An aliquot of each sample was loaded onto a trap column (Acclaim® PepMap 100 pre-column, 75 μm × 2 cm, C18, 3 μm, 100 Å, Thermo Fisher Scientific) connected to an analytical column (EASY-Spray column, 50 m × 75 μm ID, PepMap RSLC C18, 2 μm, 100 Å, Thermo Fisher Scientific) using the autosampler of an Easy nLC 1000 (Thermo Fisher Scientific) with solvent A consisting of 2% acetonitrile in 0.5% acetic acid and solvent B consisting of 80% acetonitrile in 0.5% acetic acid. The peptide mixture was gradient eluted into the QExactive mass spectrometer (Thermo Fisher Scientific) using the following gradient: a 2–20% solvent B in 120 min and 20–30% solvent B in 20 min, followed by 30–100% solvent B in 20 min. The full scan was acquired with a resolution of 70,000 (at m/z 200), a target value of 1e6, and a maximum ion time of 120 ms. After each full scan 10 higher-energy C-trap dissociation (HCD) MS/MS scans were acquired using the following parameters: resolution 35,000 (at m/z 200), isolation window of 1.5 m/z, target value of 1e5, maximum ion time of 250 ms, normalized collision energy of 30, and dynamic exclusion of 30 s.

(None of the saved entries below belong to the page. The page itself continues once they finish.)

(** C37. What the order endpoint answers. Over providers and caches that keep their
    promises, and a readiness gate that does not wait forever, [createOrder] always
    answers, for every body: 400 and no effect at all for one that does not decode,
    or with a product id or a quantity that is not positive; else 201 only when the
    order has been placed, with a body from which a client reads the order back if
    its time can be written; else 404, 409 or 500, with the cache as before, only the
    unexpected error logged, and the database as before, except where failures of the
    provider are lossy: then the order may have been placed entirely, or, inside
    another transaction, have left changes in it. *)
Theorem createOrder_answers lossy {S C} (p : TxProvider S) (abs : S → Abs Shop) (c : Cache C Product) cd inv
    contents zone json_text ctx b w :
  TxLaws lossy p abs shop_exec → QueryLaws p abs shop_query → CacheLaws c cd inv contents →
  gate_ok p ctx → ctx_target ctx = top (abs (sv_db (heap w))) → inv (sv_cache (heap w)) →
  ∃ resp w', createOrder p c zone json_text ctx b w = (Ret resp, w') ∧
    match decodeJSON json_text b (mkCOR 0 0) with
    | (_, Some _) => status resp = 400%Z ∧ w' = w
    | (r, None) =>
        if valid_order r then
          (status resp = 201%Z ∧ ∃ o d',
             abs (sv_db (heap w')) = set_cur d' (abs (sv_db (heap w))) ∧
             order_placed (co_ProductID r) (co_Quantity r) (cur (abs (sv_db (heap w)))) o d' ∧
             ∀ t dest, MarshalTime zone (o_CreatedAt o) = inl t → json_Unmarshal json_text (body resp) dest = (o, None)) ∨
          (status resp ∈ [404; 409; 500]%Z ∧
             (abs (sv_db (heap w')) = abs (sv_db (heap w)) ∨
              (lossy = true ∧ ∃ d', abs (sv_db (heap w')) = set_cur d' (abs (sv_db (heap w))) ∧
                 (placed_by (co_ProductID r) (co_Quantity r) (cur (abs (sv_db (heap w)))) d' ∨ in_tx ctx = true))) ∧
             sv_cache (heap w') = sv_cache (heap w) ∧
             sv_log (heap w') = sv_log (heap w) ++ (if (status resp =? 500)%Z then ["unhandled service error"] else []))
        else status resp = 400%Z ∧ w' = w
    end.
Proof.
  intros TL QL CL Hg Ht Hi. unfold createOrder.
  destruct (decodeJSON json_text b (mkCOR 0 0)) as [r [e|]]; [by eexists _, w|].
  unfold valid_order. rewrite !Z.leb_antisym.
  destruct (0 <? co_ProductID r)%Z; [simpl|by eexists _, w].
  destruct (0 <? co_Quantity r)%Z; [simpl|by eexists _, w].
  destruct (CreateOrder_spec p abs c cd inv contents ctx (co_ProductID r) (co_Quantity r) w Hg Ht Hi)
    as (o & e & w1 & Hr & _ & He).
  run Hr. destruct e as [e|]; simpl.
  - destruct (renderServiceError_spec e w1) as (resp & w2 & Hresp & Hst & Hdb & Hca & Hlog).
    exists resp, w2. split; [done|]. right. destruct He as (_ & Hc & Hl & d' & Ha & Hf). rewrite Hdb, Hca, Hlog, Hl, Hc.
    split_and!; [rewrite Hst; repeat case_match; set_solver| |done..].
    destruct Hf as [->|[(Hlo & _ & Hp)|(Hlo & Hin & _)]]; [left; by rewrite Ha, set_cur_cur|right..]; eauto.
  - destruct (writeJSON_spec (order_to_json zone) storable_order (JL := order_json_laws zone) json_text 201 o w1)
      as (resp & w2 & Hresp & Hst & Hdb & _ & Hbody).
    exists resp, w2. split; [done|]. left. split; [done|]. destruct He as (d' & Ha & Ho & _). exists o, d'.
    rewrite Hdb. split; [done|]. split; [done|]. intros t dest Htime.
    destruct Ho as (pr & Ho). assert (storable_order o) as Hs by tauto.
    eapply Hbody; [|done]. unfold json_Marshal, to_json, order_to_json. by rewrite Htime.
Qed.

An aliquot of the TiO2 phospho-enriched sample was subjected to the same LC and MS instrument acquisition parameters except the gradient was as follows: from 2–20% solvent B in 120 min and from 20–30% solvent B in 50 min, followed by 30–100% solvent B in 20 min, and after each full scan 15 higher-energy C-trap dissociation MS/MS scans were acquired with a normalized collision energy of 27.

Data analysis

The raw data were searched using MaxQuant4 version 1.5.2.8. Proteins and peptides were searched against the UniProt human database using the Andromeda search engine (44) integrated within the MaxQuant software suite using a target-decoy approach and the following settings: two missed cleavages were allowed for trypsin; oxidation of methionine, phosphorylation of serine, threonine, and tyrosine, and deamidation of asparagine and glutamine were set as variable modifications; carbamidomethyl of cysteine was set as fixed modifications; and both precursor and fragment mass tolerances were set to 10 ppm. The peptide identifications were filtered using an FDR of 0.01 at both the protein and peptide level. Only unique peptides were used for quantification, and proteins identified with fewer than two unique peptides were excluded from analysis at the global protein level.

Bioinformatic analysis

Identified phosphopeptides were included only if present in all three replicates with phosphosite localization probability score >0.7 of the Andromeda peptide search engine. Global normalization of reporter ion intensity values was performed relative to the overall abundance of total protein in each replicate to account for differences in initial protein concentration, and the normalized values were log₂ transformed. Downstream bioinformatic analysis was performed in the R programming environment (RRID:SCR_001905). Differentially regulated phosphosites were determined with a moderated t test using the limma package (45) in R with ≤5% false discovery rate and FC of ± 1.3. We used the following R packages for graphical representation of our results: heatmaps were created with gplots; ggplot2 was used for box plots, bar plots, and scatter plots; treemap package was used for the generation of kinase proportions; and chordDiagram was used for circular visualization of kinase/substrate relationships. Phosphorylated residues were extracted and annotated from the PhosphoSite phosphorylation site dataset, and kinase-substrate predictions were identified with GPS3.0 (46) with high threshold setting corresponding to 2% false positive rate for serine/threonine kinases, 4% false positive rate for tyrosine kinases, and an estimated ratio between the prediction score and cutoff value ≥ 2. Known phosphorylation sites were curated manually from the PhosphoSite kinase substrates dataset and the literature.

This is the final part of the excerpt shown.